Survival in time (Kaplan Meier) when start time is unknown: is it possible and what methods exist? Is it possible to do survival analysis if one does not know the time the studied subject has already been ‘at risk’?
This is question is more theoretical than practical, as in practice you would generally know the start time of a subject's inclusion in a study. However, you could imagine a situation in which you don't know how long a subject has been at risk.
Suppose an imaginary and nonsensical study:
Let's study the survival of humans until death. We include people, but don't know everybody's age or date of birth. After regular time periods we check if they are still alive or not until some end time of the study. What can we do with the subjects that have been at risk for an unknown time, but have been at risk for a certain amount of time within the time scope of the study?
To me this sounds like some sort of left censoring situation in which you know the subject was alive before the study, but don't know for how long.
In other words: right censoring happens when the subject is still at risk for an unknown time after the study ends. Looking at the other end of the time spectrum, the beginning of the study, can a subject be at risk for an unknown time before the study starts? (Note: I'm not talking about left censoring, because that would mean a failure happens before the start of the study, which is not the study I'm describing.)
In practice, one often does not know the exact inclusion time ($t_0$), but it often isn't important either. E.g. survival after some treatment: the treatment is given over the course of a roughly known period of time, but the exact $t_0$ is often rounded to the nearest hour/day/week. E.g. surgery happening in the morning or evening could both happen on day zero. This is not a problem, because the survival time is often done on a much larger time scale (e.g. weeks/months/years), thus the error of $t_0$ is of negligible order. The problem I describe is the situation when the error of $t_0$ is of large (and unknown) order compared to the range of survival times.
Is it possible to analyse survival when you don't know when your observation started? Do methods exist for this kind of analysis?

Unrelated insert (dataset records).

Definition clear_page (f : Frame) : Frame := set_page zero_page f.
Definition set_buffer_pool_id (id : Z) (f : Frame) : Frame :=
  set_frame_id (mkFrameId id (fid_page_num (frame_id_ f))) f.
Definition set_page_num (n : PageNum) (f : Frame) : Frame :=
  set_frame_id (mkFrameId (fid_buffer_pool_id (frame_id_ f)) n) f.
Definition frame_set_lsn (l : LSN) (f : Frame) : Frame := set_page (set_lsn l (page_ f)) f.
Definition frame_set_check_sum (c : Z) (f : Frame) : Frame := set_page (set_check_sum c (page_ f)) f.
Definition can_purge (f : Frame) : bool := pin_count_ f =? 0.
(** [access]: [now] is the monotonic clock. *)
Definition frame_access (now : Z) (f : Frame) : Frame := set_acc_time now f.

(** ** Pins and the dirty flag *)
Definition pin (f : Frame) (s : BufferPoolStats) : Frame * BufferPoolStats :=
  let n := swrap 32 (pin_count_ f + 1) in
  (set_pin_count n f, if stats_ f then record_pin (n =? 1) s else s).

Definition unpin (f : Frame) (s : BufferPoolStats) : option (Z * (Frame * BufferPoolStats)) :=
  if 0 <? pin_count_ f then
    let n := swrap 32 (pin_count_ f - 1) in
    let s' := if stats_ f then record_unpin (n =? 0) s else s in
    if (n =? 0) && negb ((write_locker_ f =? 0) && bool_decide (read_lockers_ f = ∅)) then None
    else Some (n, (set_pin_count n f, s'))
  else None.

Definition mark_dirty (f : Frame) (s : BufferPoolStats) : Frame * BufferPoolStats :=
  if dirty_ f then (f, s) else (set_dirty true f, if stats_ f then record_dirty s else s).

Definition clear_dirty (f : Frame) (s : BufferPoolStats) : Frame * BufferPoolStats :=
  if dirty_ f then (set_dirty false f, if stats_ f then record_clean s else s) else (f, s).

(** ** Latches

    [xid_of t] is what [get_default_debug_xid] returns in thread [t].  A latch
    request may block: [Blocked] leaves the frame as it is and the thread tries
    again after it is woken. *)
Inductive latch_result : Type := Blocked | Granted (f : Frame).

Section latches.
Context (xid_of : thread_id → Z).

Definition write_latch (t : thread_id) (f : Frame) : option latch_result :=
  if negb (0 <? pin_count_ f) then None
  else if bool_decide (is_Some (read_lockers_ f !! xid_of t)) then None
  else match rsm_lock t (lock_ f) with
       | None => Some Blocked
       | Some m => Some (Granted (set_latch m (xid_of t) (write_recursive_count_ f + 1) (read_lockers_ f) f))
       end.

Definition write_unlatch (t : thread_id) (f : Frame) : option Frame :=
  if negb (0 <? pin_count_ f) then None
  else if negb (write_locker_ f =? xid_of t) then None
  else
    let n := write_recursive_count_ f - 1 in
    let '(m, _) := rsm_unlock t (lock_ f) in
    Some (set_latch m (if n =? 0 then 0 else write_locker_ f) n (read_lockers_ f) f).

Definition read_latch (t : thread_id) (f : Frame) : option latch_result :=
  if negb (0 <? pin_count_ f) then None
  else if xid_of t =? write_locker_ f then None
  else match rsm_lock_shared (lock_ f) with
       | None => Some Blocked
       | Some m =>
           let x := xid_of t in
           Some (Granted (set_latch m (write_locker_ f) (write_recursive_count_ f)
             (<[x := default 0 (read_lockers_ f !! x) + 1]> (read_lockers_ f)) f))
       end.

Definition try_read_latch (t : thread_id) (f : Frame) : option (bool * Frame) :=
  if negb (0 <? pin_count_ f) then None
  else if xid_of t =? write_locker_ f then None
  else
    let x := xid_of t in
    let '(ret, m) := rsm_try_lock_shared (lock_ f) in
    Some (ret, set_latch m (write_locker_ f) (write_recursive_count_ f)
      (if ret then <[x := default 0 (read_lockers_ f !! x) + 1]> (read_lockers_ f) else read_lockers_ f) f).

Definition read_unlatch (t : thread_id) (f : Frame) : option Frame :=
  if negb (0 <? pin_count_ f) then None
  else
    let x := xid_of t in
    let recursive_count := default 0 (read_lockers_ f !! x) in
    if negb (0 <? recursive_count) then None
    else
      let rl := if recursive_count =? 1 then delete x (read_lockers_ f)
                else <[x := recursive_count - 1]> (read_lockers_ f) in
      let '(m, _) := rsm_unlock_shared (lock_ f) in
      Some (set_latch m (write_locker_ f) (write_recursive_count_ f) rl f).

(** ** Histories of one frame *)
Inductive frame_event : Type :=
  | FPin | FUnpin
  | FReadLatch (t : thread_id) | FTryReadLatch (t : thread_id) | FReadUnlatch (t : thread_id)
  | FWriteLatch (t : thread_id) | FWriteUnlatch (t : thread_id).

(** [None]: an assertion failed. *)
Definition frame_step (e : frame_event) (fs : Frame * BufferPoolStats) : option (Frame * BufferPoolStats) :=
  let '(f, s) := fs in
  match e with
  | FPin => Some (pin f s)
  | FUnpin => snd <$> unpin f s
  | FReadLatch t => r ← read_latch t f; Some (match r with Granted f' => (f', s) | Blocked => (f, s) end)
  | FTryReadLatch t => '(_, f') ← try_read_latch t f; Some (f', s)
  | FReadUnlatch t => f' ← read_unlatch t f; Some (f', s)
  | FWriteLatch t => r ← write_latch t f; Some (match r with Granted f' => (f', s) | Blocked => (f, s) end)
  | FWriteUnlatch t => f' ← write_unlatch t f; Some (f', s)
  end.

Definition frame_steps (es : list frame_event) (fs : Frame * BufferPoolStats) :
    option (Frame * BufferPoolStats) :=
  foldl (λ o e, fs ← o; frame_step e fs) (Some fs) es.

(** The debug records agree with the latch. *)
Definition lockers_sum (m : gmap Z Z) : Z := map_fold (λ _ n acc, n + acc) 0 m.

Record frame_latch_ok (f : Frame) : Prop := {
  fl_readers : shared_lock_count_ (lock_ f) = lockers_sum (read_lockers_ f);
  fl_positive : map_Forall (λ _ n, 0 < n) (read_lockers_ f);
  fl_writer : match recursive_owner_ (lock_ f) with
              | Some t => write_locker_ f = xid_of t ∧ exclusive_lock_count_ (lock_ f) = 1 ∧
                          write_recursive_count_ f = recursive_count_ (lock_ f) ∧
                          1 ≤ recursive_count_ (lock_ f)
              | None => write_locker_ f = 0 ∧ exclusive_lock_count_ (lock_ f) = 0 ∧
                        write_recursive_count_ f = 0
              end;
  fl_excl : shared_lock_count_ (lock_ f) = 0 ∨ exclusive_lock_count_ (lock_ f) = 0;
  fl_free : pin_count_ f = 0 → shared_lock_count_ (lock_ f) = 0 ∧ exclusive_lock_count_ (lock_ f) = 0
}.

Lemma lockers_sum_delete x m : lockers_sum m = default 0 (m !! x) + lockers_sum (delete x m).
Proof.
  unfold lockers_sum. destruct (m !! x) as [n|] eqn:E; cbn.
  - rewrite <-(map_fold_delete_L (λ (_ n acc : Z), n + acc) 0 x n m); [done| |done]. intros; lia.
  - by rewrite delete_id.
Qed.

Lemma lockers_sum_insert x n m : lockers_sum (<[x := n]> m) = n + lockers_sum (delete x m).
Proof. rewrite (lockers_sum_delete x), lookup_insert, decide_True by done. by rewrite delete_insert_eq. Qed.

Lemma lockers_sum_nonneg m : map_Forall (λ _ n, 0 < n) m → 0 ≤ lockers_sum m ∧ (lockers_sum m = 0 → m = ∅).
Proof.
  induction m as [|x n m Hx IH] using map_ind; [done|]. intros Hf.
  apply map_Forall_insert in Hf as [Hn Hf]; [|done]. destruct (IH Hf) as [H1 _].
  rewrite lockers_sum_insert, delete_id by done. split; lia.
Qed.

Lemma read_lockers_add x m :
  map_Forall (λ _ n, 0 < n) m →
  let m' := <[x := default 0 (m !! x) + 1]> m in
  lockers_sum m' = lockers_sum m + 1 ∧ map_Forall (λ _ n, 0 < n) m'.
Proof.
  intros Hf m'. unfold m'. split.
  - rewrite lockers_sum_insert, (lockers_sum_delete x m). lia.
  - apply map_Forall_insert_2; [|done]. destruct (m !! x) as [n|] eqn:E; cbn; [|lia].
    apply Hf in E. lia.
Qed.

Lemma read_lockers_sub x m n :
  map_Forall (λ _ n, 0 < n) m → default 0 (m !! x) = n → 0 < n →
  let m' := if n =? 1 then delete x m else <[x := n - 1]> m in
  lockers_sum m' = lockers_sum m - 1 ∧ map_Forall (λ _ n, 0 < n) m'.
Proof.
  intros Hf Hn Hpos m'. unfold m'. rewrite (lockers_sum_delete x m), Hn.
  destruct (n =? 1) eqn:E.
  - apply Z.eqb_eq in E. split; [lia|]. by apply map_Forall_delete.
  - apply Z.eqb_neq in E. rewrite lockers_sum_insert. split; [lia|].
    apply map_Forall_insert_2; [lia|done].
Qed.

Context (Hxid_nonzero : ∀ t, xid_of t ≠ 0) (Hxid_inj : ∀ t u, xid_of t = xid_of u → t = u).

Lemma rsm_fields m : mkRSM (shared_lock_count_ m) (exclusive_lock_count_ m) (recursive_owner_ m) (recursive_count_ m) = m.
Proof. by destruct m. Qed.

Lemma shared_lock_ok t f m :
  frame_latch_ok f → 0 < pin_count_ f → exclusive_lock_count_ (lock_ f) = 0 →
  m = mkRSM (shared_lock_count_ (lock_ f) + 1) (exclusive_lock_count_ (lock_ f))
        (recursive_owner_ (lock_ f)) (recursive_count_ (lock_ f)) →
  frame_latch_ok (set_latch m (write_locker_ f) (write_recursive_count_ f)
    (<[xid_of t := default 0 (read_lockers_ f !! xid_of t) + 1]> (read_lockers_ f)) f).
Proof.
  intros [] Hp He ->. destruct (read_lockers_add (xid_of t) (read_lockers_ f)) as [Hs Hf]; [done|].
  split; cbn; [lia|done|done|by right|lia].
Qed.

(** The counters of the new state. *)
Ltac latch_arith :=
  split; cbn; try done; try lia; try (by split_and!; try lia); try (by left; lia).

Lemma write_latch_ok t f r :
  frame_latch_ok f → write_latch t f = Some r → match r with Granted f' => frame_latch_ok f' | Blocked => True end.
Proof.
  intros H. unfold write_latch.
  destruct (0 <? pin_count_ f) eqn:Hp; [|done]. apply Z.ltb_lt in Hp. cbn. case_bool_decide; [done|].
  unfold rsm_lock. destruct ((0 <? _) || _) eqn:Hb.
  - case_bool_decide as Ho; [|by intros [= <-]]. intros [= <-]. destruct H. rewrite Ho in *.
    destruct fl_writer0 as (Hw & He & Hr & Hc). latch_arith.
  - intros [= <-]. apply orb_false_iff in Hb as [Hs%Z.ltb_ge He%Z.ltb_ge]. destruct H.
    pose proof (lockers_sum_nonneg _ fl_positive0) as [Hnn _].
    destruct (recursive_owner_ (lock_ f)); [destruct fl_writer0 as (_ & He' & _); lia|].
    destruct fl_writer0 as (_ & He' & Hr). latch_arith.
Qed.

Lemma write_unlatch_ok t f f' : frame_latch_ok f → write_unlatch t f = Some f' → frame_latch_ok f'.
Proof.
  intros []. unfold write_unlatch.
  destruct (0 <? pin_count_ f) eqn:Hp; [|done]. apply Z.ltb_lt in Hp. cbn.
  destruct (write_locker_ f =? xid_of t) eqn:Hw; [|done]. apply Z.eqb_eq in Hw. cbn.
  destruct (recursive_owner_ (lock_ f)) as [u|] eqn:Ho; [|destruct fl_writer0 as (? & _); by destruct (Hxid_nonzero t); congruence].
  destruct fl_writer0 as (Hw' & He & Hr & Hc). assert (u = t) as -> by (apply Hxid_inj; congruence).
  unfold rsm_unlock. rewrite Ho, bool_decide_eq_true_2 by done. cbn.
  destruct (1 <? recursive_count_ (lock_ f)) eqn:Hc'; intros [= <-].
  - apply Z.ltb_lt in Hc'. rewrite (proj2 (Z.eqb_neq _ _)) by lia. latch_arith.
  - apply Z.ltb_ge in Hc'. rewrite (proj2 (Z.eqb_eq _ _)) by lia. latch_arith.
Qed.

Lemma read_latch_ok t f r :
  frame_latch_ok f → read_latch t f = Some r → match r with Granted f' => frame_latch_ok f' | Blocked => True end.
Proof.
  intros H. unfold read_latch.
  destruct (0 <? pin_count_ f) eqn:Hp; [|done]. apply Z.ltb_lt in Hp. cbn.
  destruct (xid_of t =? write_locker_ f); [done|].
  unfold rsm_lock_shared. destruct (0 <? exclusive_lock_count_ (lock_ f)) eqn:He; intros [= <-]; [done|].
  apply Z.ltb_ge in He. apply shared_lock_ok; [done|done| |done].
  destruct H. destruct (recursive_owner_ (lock_ f)); destruct fl_writer0 as (_ & ? & _); lia.
Qed.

Simply excluding this data is an option, but could be considered a waste. The time these unknown-$t_0$-subjects spend at risk in the study does provide you with information. Some of them are at risk for some time and some of them might fail: what can you do with this information?
 A: I am not sure I understand your question completely, but I guess that, as long as you have a minimal period of exposure and a label to tell whether the patient has suffered the outcome, then you can proceed with the analysis.
Note indeed that the proportional hazard assumption implies that hazard ratios are constant over time, and so the differences in exposure would not meaningfully impact on effect estimates if this assumption is true (or held true).
Otherwise, you could use a dummy variable for multivariable adjustment, to highlight which patients miss their actual start date.
Consider as well that your scenario is not hypothetical nor paradoxical, and is typically approached with standard analytical methods. For instance, in an observational study on heart failure, patients are followed over time since enrolment, and outcomes appraised accordingly (for instance comparing the prognostic impact of body mass index). However, time to event is not computed as time since birth (not meaningful) nor time since heart failure occurrence (often slippery to identify), but simply and pragmatically (albeit imperfect) time since enrolment.